Collected data entries

(** [Int.String]: base 10, a leading minus sign for negative numbers. *)
Definition String (x : Z) : string := NilZero.string_of_int (Z.to_int x).

(** [SetBytes]: the bytes read as a big-endian unsigned integer. *)
Definition SetBytes (buf : list byte) : Z :=
  fold_left (fun acc b => acc * 256 + Z.of_N (Byte.to_N b)) buf 0.

(** [Uint64]: the low 64 bits of the magnitude. *)
Definition Uint64 (x : Z) : Z := Z.abs x mod 2 ^ 64.

Fixpoint bytes_of_N (fuel : nat) (n : N) (acc : list byte) : list byte :=
  match fuel with
  | O => acc
  | S fuel' =>
      if (n =? 0)%N then acc
      else
        let b := match Byte.of_N (n mod 256) with Some b => b | None => x00 end in
        bytes_of_N fuel' (n / 256) (b :: acc)
  end.

(** [Bytes]: the magnitude as big-endian bytes, without leading zeros. *)
Definition Bytes (x : Z) : list byte :=
  let n := Z.abs_N x in bytes_of_N (N.size_nat n) n [].

End big.

(** ** Amounts *)

Definition digit_of (c : ascii) : option Z :=
  let n := Z.of_nat (nat_of_ascii c) in
  if (48 <=? n) && (n <=? 57) then Some (n - 48) else None.

Fixpoint digits (s : string) (acc : Z) : option Z :=
  match s with
  | EmptyString => Some acc
  | String c s' =>
      match digit_of c with
      | Some d => digits s' (10 * acc + d)
      | None => None
      end
  end.

(** Modelled from the spec: [BigNum.Int], the parser of an Amount, whose
    declaration is not among the sources at hand.  An Amount is a signed
    integer written as a base-10 decimal string; it parses losslessly or not
    at all, and a failure is never read as zero. *)
Definition BigNum_Int (n : string) : option Z :=
  match n with
  | EmptyString => None
  | String "-"%char (String c s) => option_map Z.opp (digits (String c s) 0)
  | String "+"%char (String c s) => digits (String c s) 0
  | _ => digits n 0
  end.

(** The integer of an amount, where the code goes on to compute with it. *)
Definition Int (n : string) : outcome Z :=
  match BigNum_Int n with
  | Some z => Returns z
  | None => Panics AmountNotParsed
  end.

(** ** Byte slices *)

Record slice : Type := mkSlice {
  elems : list byte;   (* s[0 .. len(s)-1] *)
  spare : list byte    (* the backing array from len(s) to cap(s)-1 *)
}.

Definition len (s : slice) : nat := length (elems s).
Definition cap (s : slice) : nat := length (elems s) + length (spare s).

(** [s[:n]]: in range iff [n <= cap(s)]; the result may reach into the part
    of the backing array that [s] did not show. *)
Definition slice_to (s : slice) (n : nat) : outcome slice :=
  if (n <=? cap s)%nat then
    Returns (mkSlice (firstn n (elems s ++ spare s)) (skipn n (elems s ++ spare s)))
  else Panics SliceBoundsOutOfRange.

(** [s[len(s)-1]]. *)
Definition last_byte (s : slice) : outcome byte :=
  match rev (elems s) with
  | b :: _ => Returns b
  | [] => Panics IndexOutOfRange
  end.

(** ** go-ethereum/common *)

Module common.

Definition HashLength : nat := 32.
Definition AddressLength : nat := 20.

(** [Hash{}.Bytes()]. *)
Definition zeroHash : list byte := repeat x00 HashLength.

(** Copy [b] right-aligned into an array of [n] zero bytes, keeping the
    last [n] bytes of a longer input. *)
Definition setBytes (n : nat) (b : list byte) : list byte :=
  let b' := skipn (length b - n) b in
  repeat x00 (n - length b') ++ b'.

Definition BytesToHash (b : list byte) : list byte := setBytes HashLength b.
Definition BytesToAddress (b : list byte) : list byte := setBytes AddressLength b.

Definition LeftPadBytes (b : list byte) (l : nat) : list byte :=
  if (l <=? length b)%nat then b else repeat x00 (l - length b) ++ b.

End common.

Fixpoint bytes_Equal (a b : list byte) : bool :=
  match a, b with
  | [], [] => true
  | x :: a', y :: b' => Byte.eqb x y && bytes_Equal a' b'
  | _, _ => false
  end.

(** ** Hexadecimal decoding

    [common.FromHex] belongs to go-ethereum and decodes through
    [encoding/hex].  The exchange code is embedded over any decoder (it is
    a parameter of the section below).  Two decoders are given here: both
    produce the same bytes, and they differ in the capacity of the slice
    they hand out. *)

Definition fromHexChar (c : ascii) : option N :=
  let n := N_of_ascii c in
  if ((48 <=? n) && (n <=? 57))%N then Some (n - 48)%N
  else if ((97 <=? n) && (n <=? 102))%N then Some (n - 97 + 10)%N
  else if ((65 <=? n) && (n <=? 70))%N then Some (n - 65 + 10)%N
  else None.

Definition byte_of_N (n : N) : byte :=
  match Byte.of_N n with Some b => b | None => x00 end.

(** [hex.Decode]: two characters a byte, up to the first character that is
    not a hexadecimal digit. *)
Fixpoint Decode (src : list ascii) : list byte :=
  match src with
  | p :: q :: rest =>
      match fromHexChar p, fromHexChar q with
      | Some a, Some b => byte_of_N (a * 16 + b) :: Decode rest
      | _, _ => []
      end
  | _ => []
  end.

Definition has0xPrefix (str : string) : bool :=
  match str with
  | String "0"%char (String "x"%char _) => true
  | String "0"%char (String "X"%char _) => true
  | _ => false
  end.

(** The text that [FromHex] decodes: the prefix removed, a ["0"] put in
    front of a text of odd length. *)
Definition hexText (s : string) : list ascii :=
  let s := if has0xPrefix s then substring 2 (String.length s - 2) s else s in
  let s := if Nat.odd (String.length s) then String "0"%char s else s in
  list_ascii_of_string s.

(** A decoder that allocates exactly the decoded bytes. *)
Definition FromHex_exact (s : string) : slice :=
  mkSlice (Decode (hexText s)) [].

(** A decoder that decodes in place over the bytes of the text: what it
    hands out is the front of that array, and the characters behind the
    decoded bytes stay in its capacity. *)
Definition FromHex_inplace (s : string) : slice :=
  let src := hexText s in
  let out := Decode src in
  mkSlice out (skipn (length out) (map byte_of_ascii src)).

(** ** Signature types

    The tags are declared by the [zeroex] package; their byte values are
    not among the sources, so they are taken as given. *)

Record SignatureTypes : Type := mkSignatureTypes {
  IllegalSignature : byte;
  InvalidSignature : byte;
  EIP712Signature : byte;
  EthSignSignature : byte;
  WalletSignature : byte;
  ValidatorSignature : byte;
  PreSignedSignature : byte;
  EIP1271WalletSignature : byte
}.

(** The cases of a Go [switch] over constants are pairwise distinct. *)
Definition distinct_tags (t : SignatureTypes) : Prop :=
  NoDup [IllegalSignature t; InvalidSignature t; EIP712Signature t;
         EthSignSignature t; WalletSignature t; ValidatorSignature t;
         PreSignedSignature t; EIP1271WalletSignature t].

(** ** Orders, markets, errors *)

Record BaseOrder : Type := mkBaseOrder {
  ChainId : Z;
  ExchangeAddress : string;
  MakerAddress : string;
  TakerAddress : string;
  FeeRecipientAddress : string;
  SenderAddress : string;
  MakerAssetAmount : string;
  TakerAssetAmount : string;
  MakerFee : string;
  TakerFee : string;
  ExpirationTimeSeconds : string;
  Salt : string;
  MakerAssetData : string;
  TakerAssetData : string;
  MakerFeeAssetData : string;
  TakerFeeAssetData : string;
  Signature : string
}.

(** The derivative order: the signed order and the two fields that
    validation writes. *)
Record Order : Type := mkOrder {
  GetOrder : BaseOrder;
  OrderType : Z;
  IndexPriceRequirement : string
}.

Definition set_OrderType (order : Order) (v : Z) : Order :=
  mkOrder (GetOrder order) v (IndexPriceRequirement order).

Definition set_IndexPriceRequirement (order : Order) (v : string) : Order :=
  mkOrder (GetOrder order) (OrderType order) v.

Record DerivativeMarket : Type := mkDerivativeMarket {
  Ticker : string;
  InitialMarginRatio : string;
  IndexPrice : string
}.

Inductive sentinel : Type :=
| ErrOrderExpired
| ErrOverLeveragedOrder
| ErrUnrecognizedOrderType.

(** [sdkerrors.Wrapf err format args]: the registered error and the
    formatted description. *)
Record error : Type := Wrapf {
  cause : sentinel;
  description : string
}.

(** ** Permyriad scaling *)

(** return (amount * permyriad) / 10000 *)
Definition ScalePermyriad (amount permyriad : Z) : outcome Z :=
  PERMYRIAD_BASE <- Int "10000" ;;
  let scaleFactor := amount * permyriad in
  big.Div scaleFactor PERMYRIAD_BASE.

(** return amount * (1 + permyriad/10000) = (amount + amount * permyriad/10000) *)
Definition IncrementByScaledPermyriad (amount permyriad : Z) : outcome Z :=
  scaled <- ScalePermyriad amount permyriad ;;
  Returns (amount + scaled).

(** ** Margin requirements *)

(** quantity * initialMarginRatio * price *)
Definition ComputeContractPriceMarginRequirement
    (order : Order) (market : DerivativeMarket) : outcome Z :=
  price <- Int (MakerAssetAmount (GetOrder order)) ;;
  quantity <- Int (TakerAssetAmount (GetOrder order)) ;;
  initialMarginRatio <- Int (InitialMarginRatio market) ;;
  alphaQuantity <- ScalePermyriad quantity initialMarginRatio ;;
  Returns (alphaQuantity * price).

WHAT YOU NEED TO DO
Check each line of the records above for the string "description", and report every line that has it.

ANSWER SPACE
    formatted description. *)
  description : string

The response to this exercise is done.